How to parallelize a forward/backward dependency loop

The sample program has forward/backward dependency.
How can we parallelize it?

Thanks,

Wei


program tst
implicit none
real, dimension(0:100, 100) :: a
real, dimension(101, 100) :: d
real, dimension(100) :: b
real :: c
integer :: i, j

c = 1.5

!$acc kernels loop
do j = 1, 100
b(j) = 0.01 * real(j)
a(0, j) = 1.0
!$acc loop vector
do i = 1, 100
a(i, j) = a(i-1, j) * b(j) + c
enddo
enddo
!$acc end kernels

!$acc kernels loop
do j = 1, 100
d(101, j) = 2.0
!$acc loop vector
do i = 100, 1, -1
d(i, j) = d(i+1, j) * b(j) + c
enddo
enddo
!$acc end kernels

print *, "a(100, 100) = ", a(100, 100)
print *, "d(1, 100) = ", d(1, 100)

end program tst

Hi Wei,

Both of these are backward dependencies in that the assignment of the current iteration of the loop depends on a value computed in a previous iterations. While in the second loop you have “i+1”, the loop iterates in descending order so “i+1” iteration occurs before “i”.

For backward dependencies, there isn’t a way to parallelize them.
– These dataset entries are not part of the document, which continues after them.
(** * A shallow embedding of chibisafe/uploader

    Two packages are modelled:
    - [uploader-module] (server): [checkIfUuid], [checkHeaders],
      [processBusboy], [handleFileWithChunks], [joinChunks], [processFile];
    - [uploader-client] (browser): [getChunks], [sendChunk],
      [manageRetries], [actuallySendChunks], [sendChunks], [chibiUploader].

    Node's file system is a finite map from paths to byte lists plus the set
    of existing directories. A path is a pair (directory, base name), which
    is what [path.join(dir, name)] denotes. Promises are modelled by
    [outcome]: resolved, rejected, or never settled ([Pending]: the code
    throws inside an event listener, away from the promise's executor). *)

From Stdlib Require Import Ascii String.
From stdpp Require Import base gmap sets list strings pretty.

Open Scope string_scope.

(* ------------------------------------------------------------------ *)
(** ** Bytes, paths and the file system *)

Abbreviation bytes := (list Byte.byte).

(** [path.join(dir, name)] for a file; directories are plain strings. *)
Abbreviation fpath := (string * string)%type.

Definition dir_join (d name : string) : string := d +:+ "/" +:+ name.

Record fs := mkFs {
  files : gmap (string * string) bytes;
  dirs : gset string
}.

(** [jetpack.dir(d)] / [jetpack.dirAsync(d)]: make sure the directory exists. *)
Definition fs_mkdir (d : string) (s : fs) : fs :=
  mkFs (files s) ({[d]} ∪ dirs s).

(** [createWriteStream(p)] opens [p] with flag ['w']: create or truncate.
    The stream fails with [ENOENT] when the directory of [p] is missing;
    that case is not modelled: the handlers create the directory first
    ([processFile] the upload directory, [handleFileWithChunks] the
    temporary one). *)
Definition fs_create (p : fpath) (s : fs) : fs :=
  mkFs (<[p := []]> (files s)) (dirs s).

(** [writeStream.write(data)]: append to the open file. *)
Definition fs_append (p : fpath) (data : bytes) (s : fs) : fs :=
  mkFs (<[p := (default [] (files s !! p) ++ data)%list]> (files s)) (dirs s).

(** [jetpack.removeAsync(d)]: remove the directory and everything in it. *)
Definition fs_remove_dir (d : string) (s : fs) : fs :=
  mkFs (filter (fun kv : fpath * bytes => kv.1.1 <> d) (files s)) (dirs s ∖ {[d]}).

(** [jetpack.removeAsync(p)] on a file. *)
Definition fs_remove_file (p : fpath) (s : fs) : fs :=
  mkFs (delete p (files s)) (dirs s).

(* ------------------------------------------------------------------ *)
(** ** Promises with the file system as state *)

Inductive outcome (A : Type) : Type :=
| Resolved (a : A)
| Rejected (msg : string)
| Pending.
Arguments Resolved {A} a.
Arguments Rejected {A} msg.
Arguments Pending {A}.

Definition M (A : Type) : Type := fs -> outcome A * fs.

Definition M_ret {A} (a : A) : M A := fun s => (Resolved a, s).

Definition M_bind {A B} (m : M A) (k : A -> M B) : M B :=
  fun s =>
    match m s with
    | (Resolved a, s') => k a s'
    | (Rejected e, s') => (Rejected e, s')
    | (Pending, s') => (Pending, s')
    end.

Definition M_reject {A} (e : string) : M A := fun s => (Rejected e, s).
Definition M_pending {A} : M A := fun s => (Pending, s).
Definition M_modify (f : fs -> fs) : M unit := fun s => (Resolved tt, f s).
Definition M_get : M fs := fun s => (Resolved s, s).

Notation "x <-- m ;; k" := (M_bind m (fun x => k))
  (at level 100, m at next level, right associativity).
Notation "m ;;; k" := (M_bind m (fun _ => k))
  (at level 100, right associativity).

(* ------------------------------------------------------------------ *)
(** ** Server results *)

Abbreviation FileMetadata := (gmap string string).

(** [interface Result]; [undefined] fields are [None]. *)
Record Result := mkResult {
  isChunkedUpload : bool;
  ready : option bool;
  path : option fpath;
  metadata : option FileMetadata
}.

(** The value [processBusboy] resolves with for a non-final chunk:
    [{ isChunkedUpload: true, ready: false }]. *)
Definition intermediate_result : Result := mkResult true (Some false) None None.

(* ------------------------------------------------------------------ *)
(** ** [joinChunks] *)

(** Name of chunk file [n]: [chunkCount.toString()]. *)
Definition chunk_name (n : nat) : string := pretty n.

(** [pipeChunk]: read chunk [chunkCount] of [dirPath], append it to the
    final file, then go on with [chunkCount + 1] while it is at most
    [totalChunks], else end the stream, remove the temporary directory and
    resolve. [fuel] bounds the recursion: [totalChunks] is enough. The
    ['data'] listener's [!chunk] test never fires on a file stream (data
    events carry non-null buffers) and is not modelled. *)
Fixpoint pipeChunk (fuel : nat) (finalFilePath : fpath) (dirPath : string)
    (totalChunks chunkCount : nat) : M Result :=
  fun s =>
    match files s !! (dirPath, chunk_name chunkCount) with
    | None => (Rejected "Error reading chunk", s)
    | Some data =>
        let s1 := fs_append finalFilePath data s in
        let chunkCount' := S chunkCount in
        if Nat.leb chunkCount' totalChunks then
          match fuel with
          | O => (Pending, s1)
          | S fuel' => pipeChunk fuel' finalFilePath dirPath totalChunks chunkCount' s1
          end
        else
          (Resolved (mkResult true (Some false) (Some finalFilePath) None),
           fs_remove_dir dirPath s1)
    end.

Definition joinChunks (finalFilePath : fpath) (dirPath : string) (totalChunks : nat)
    : M Result :=
  M_modify (fs_create finalFilePath) ;;;
  pipeChunk totalChunks finalFilePath dirPath totalChunks 1.

(* ------------------------------------------------------------------ *)
(** ** Client chunk planning: [totalChunks] and [getChunks] *)

(** [Math.ceil(fileSize / chunkSize)] for a positive integral chunk size.
    With [chunkSize = 0] (which [validateOptions] lets through) the code
    computes [NaN] or [Infinity]; this value ([0]) is not the code's, and
    the results below about chunk counts assume a positive chunk size. *)
Definition total_chunks (fileSize chunkSize : nat) : nat :=
  (fileSize + chunkSize - 1) / chunkSize.

(** [Blob.slice(start, end)]: bytes [min(start,size) .. min(end,size)). *)
Definition blob_slice (data : bytes) (start stop : nat) : bytes :=
  firstn (stop - start) (skipn start data).

Record ChunkDesc := mkChunk { index : nat; chunk : bytes }.

(** [getChunks]: [for (let i = 0; i < totalChunks; i++)] push
    [{ index: i + 1, chunk: file.slice(chunkSize * i, chunkSize * i + chunkSize) }]. *)
Definition getChunks (file : bytes) (chunkSize totalChunks : nat) : list ChunkDesc :=
  map (fun i => let start := chunkSize * i in
                mkChunk (i + 1) (blob_slice file start (start + chunkSize)))
      (seq 0 totalChunks).

(** The byte range the spec assigns to descriptor [i] (0-based) of a file
    of [fileSize] bytes: [[i * chunkSize, min((i + 1) * chunkSize, fileSize))]. *)
Definition spec_start (chunkSize i : nat) : nat := chunkSize * i.
Definition spec_end (fileSize chunkSize i : nat) : nat :=
  Nat.min (chunkSize * i + chunkSize) fileSize.

(** The chunk files a session leaves in its temporary directory once every
    chunk has been received: file [index] holds [chunk]. *)
Definition store_chunks (dirPath : string) (cs : list ChunkDesc) (s : fs) : fs :=
  foldr (fun c s' => mkFs (<[(dirPath, chunk_name (index c)) := chunk c]> (files s')) (dirs s'))
        s cs.

(* ------------------------------------------------------------------ *)
(** ** Header validation: [checkIfUuid], [checkHeaders] *)

(** Incoming headers, lower-cased names to values. Node gives a custom
    header as one string (repeated ones are joined with [", "]), so the
    [typeof ... !== 'string'] branch of [checkIfUuid] has no counterpart. *)
Abbreviation headers_t := (gmap string string).

Definition is_digit (c : Ascii.ascii) : bool :=
  let n := Ascii.nat_of_ascii c in Nat.leb 48 n && Nat.leb n 57.

(** [\da-f]: a digit or a lower-case letter [a]..[f]. *)
Definition is_hex (c : Ascii.ascii) : bool :=
  let n := Ascii.nat_of_ascii c in is_digit c || (Nat.leb 97 n && Nat.leb n 102).

(** The atoms of the UUID regular expression. *)
Inductive cclass := Hex | Dash | Four | V89ab.

Definition cclass_ok (k : cclass) (c : Ascii.ascii) : bool :=
  match k with
  | Hex => is_hex c
  | Dash => Ascii.eqb c "-"%char
  | Four => Ascii.eqb c "4"%char
  | V89ab => existsb (Ascii.eqb c) ["8"; "9"; "a"; "b"]%char
  end.

(** [/[\da-f]{8}-[\da-f]{4}-4[\da-f]{3}-[89ab][\da-f]{3}-[\da-f]{12}/] *)
Definition uuid_pattern : list cclass :=
  repeat Hex 8 ++ [Dash] ++ repeat Hex 4 ++ [Dash; Four] ++ repeat Hex 3
  ++ [Dash; V89ab] ++ repeat Hex 3 ++ [Dash] ++ repeat Hex 12.

(** The pattern matches at the start of [s]. *)
Fixpoint match_at (pat : list cclass) (s : string) : bool :=
  match pat, s with
  | [], _ => true
  | k :: pat', String c s' => cclass_ok k c && match_at pat' s'
  | _ :: _, EmptyString => false
  end.

(** [RegExp.prototype.test] of an unanchored pattern: a match at some position. *)
Fixpoint regex_test (pat : list cclass) (s : string) : bool :=
  match s with
  | EmptyString => match_at pat s
  | String _ s' => match_at pat s || regex_test pat s'
  end.

(** A 36-character value of the UUID v4 syntax with lower-case hex digits,
    [[0-9a-f]{8}-[0-9a-f]{4}-4[0-9a-f]{3}-[89ab][0-9a-f]{3}-[0-9a-f]{12}],
    read position by position. *)
Definition uuid_v4_lower (v : string) : Prop :=
  Forall2 (fun k c => cclass_ok k c = true) uuid_pattern (list_ascii_of_string v).

(** [checkIfUuid]: [inl msg] is a thrown [Error(msg)]. [!headers['chibi-uuid']]
    holds for an absent header and for the empty string. *)
Definition checkIfUuid (headers : headers_t) : string + bool :=
  match headers !! "chibi-uuid" with
  | None => inr false
  | Some v =>
      if String.eqb v "" then inr false
      else if negb (Nat.eqb (String.length v) 36)
      then inl "chibi-uuid does not meet the length criteria"
      else if negb (regex_test uuid_pattern v)
      then inl "chibi-uuid is not a valid uuid"
      else inr true
  end.

(** [/^\d+$/.test(v)] *)
Definition all_digits (v : string) : bool :=
  negb (String.eqb v "") && forallb is_digit (list_ascii_of_string v).

(** [checkHeaders]: both headers present, non-empty and made of digits. *)
Definition checkHeaders (headers : headers_t) : bool :=
  match headers !! "chibi-chunk-number", headers !! "chibi-chunks-total" with
  | Some n, Some t => negb (String.eqb n "") && negb (String.eqb t "")
                      && all_digits n && all_digits t
  | _, _ => false
  end.

Definition decimal_value (v : string) : nat :=
  fold_left (fun acc c => 10 * acc + (Ascii.nat_of_ascii c - 48))
            (list_ascii_of_string v) 0.

(** [Number(headers[h])], [None] standing for [NaN]: an absent header is
    [NaN], [""] is [0], a string of digits is its decimal value. Other
    numeric syntaxes (blanks, [0x], exponents, fractions) are read as
    [NaN]; on the chunked path [checkHeaders] has already excluded them.
    [Number()] gives a double, so the value is exact only up to [2^53]. *)
Definition js_Number (v : option string) : option nat :=
  match v with
  | None => None
  | Some v => if String.eqb v "" then Some 0
              else if all_digits v then Some (decimal_value v) else None
  end.

(** [isBiggerThanMaxSize]: [maxChunkSize * totalChunks > maxFileSize];
    every comparison with [NaN] is false. *)
Definition isBiggerThanMaxSize (maxFileSize maxChunkSize : nat) (totalChunks : option nat)
    : bool :=
  match totalChunks with
  | None => false
  | Some t => Nat.ltb maxFileSize (maxChunkSize * t)
  end.

(* ------------------------------------------------------------------ *)
(** ** Receiving a request: [handleFileWithChunks], [handleSingleFile],
       [processBusboy], [processFile] *)

(** [interface Options] *)
Record Options := mkOptions {
  destination : string;
  maxFileSize : nat;
  maxChunkSize : nat;
  blockedExtensions : list string
}.

(** What busboy reports for a multipart request: the text fields (the
    client appends them before the file part), then one file part with
    its file name, mime type and bytes. *)
Record Request := mkRequest {
  req_headers : headers_t;
  req_fields : list (string * string);
  req_filename : string;
  req_mimeType : string;
  req_file : bytes
}.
The current iteration’s assignment depends on a value computed in a previous iteration. For these loops you’ll only be able to parallelize the outer “j”.

For forward dependencies, one way is to copy the values of the array to a temp array and use the temp array on the right hand side. “a(i,j) = aOld(i+1,j)”.

Hope this helps,
Mat

Mat,

Sorry, I did not get it.

Can you show me a little bit more on how to parallelize/vectorize the Fortran code below?

Thanks,

Wei


$ cat dep.F
program tst
implicit none
real, dimension(0:10000) :: a
real :: b
integer :: i

b = 1.2
a(0) = 1.0

!$acc kernels loop
do i = 1, 10000
a(i) = 1.001*(a(i-1) + b)
enddo
!$acc end kernels

print *, "a(10000) = ", a(10000)

end program tst


$ pgf90 -acc -Minfo=accel -Mprof=time -Mfree dep.F
tst:
10, Generating allocate(a(:))
Generating copyin(a(:9999))
Generating copyout(a(1:))
11, Loop carried dependence of a prevents parallelization
Loop carried backward dependence of a prevents vectorization
Accelerator scalar kernel generated

$ a.out
a(10000) = 2.6358178E+07

Hi Wei,

Can you show me a little bit more on how to parallelize/vectorize the Fortran code below?

This is a backwards dependency since the value assigned to “a(i)” requires the value of “a(i-1)” to be computed before it can be assigned. Hence, the ith iteration of the loop cannot be executed until the i-1 iteration is complete.

Such loops can not be parallelized since parallelization requires that loop iterations can be executed in any order.

You can still offload this loop to the target accelerator device, but it will be run sequentially. While not performant itself, you may still want to run a loop sequentially on the device if the cost of moving the data back and forth between the host and device is more that the extra time to run the loop sequentially.

Hope this helps,
Mat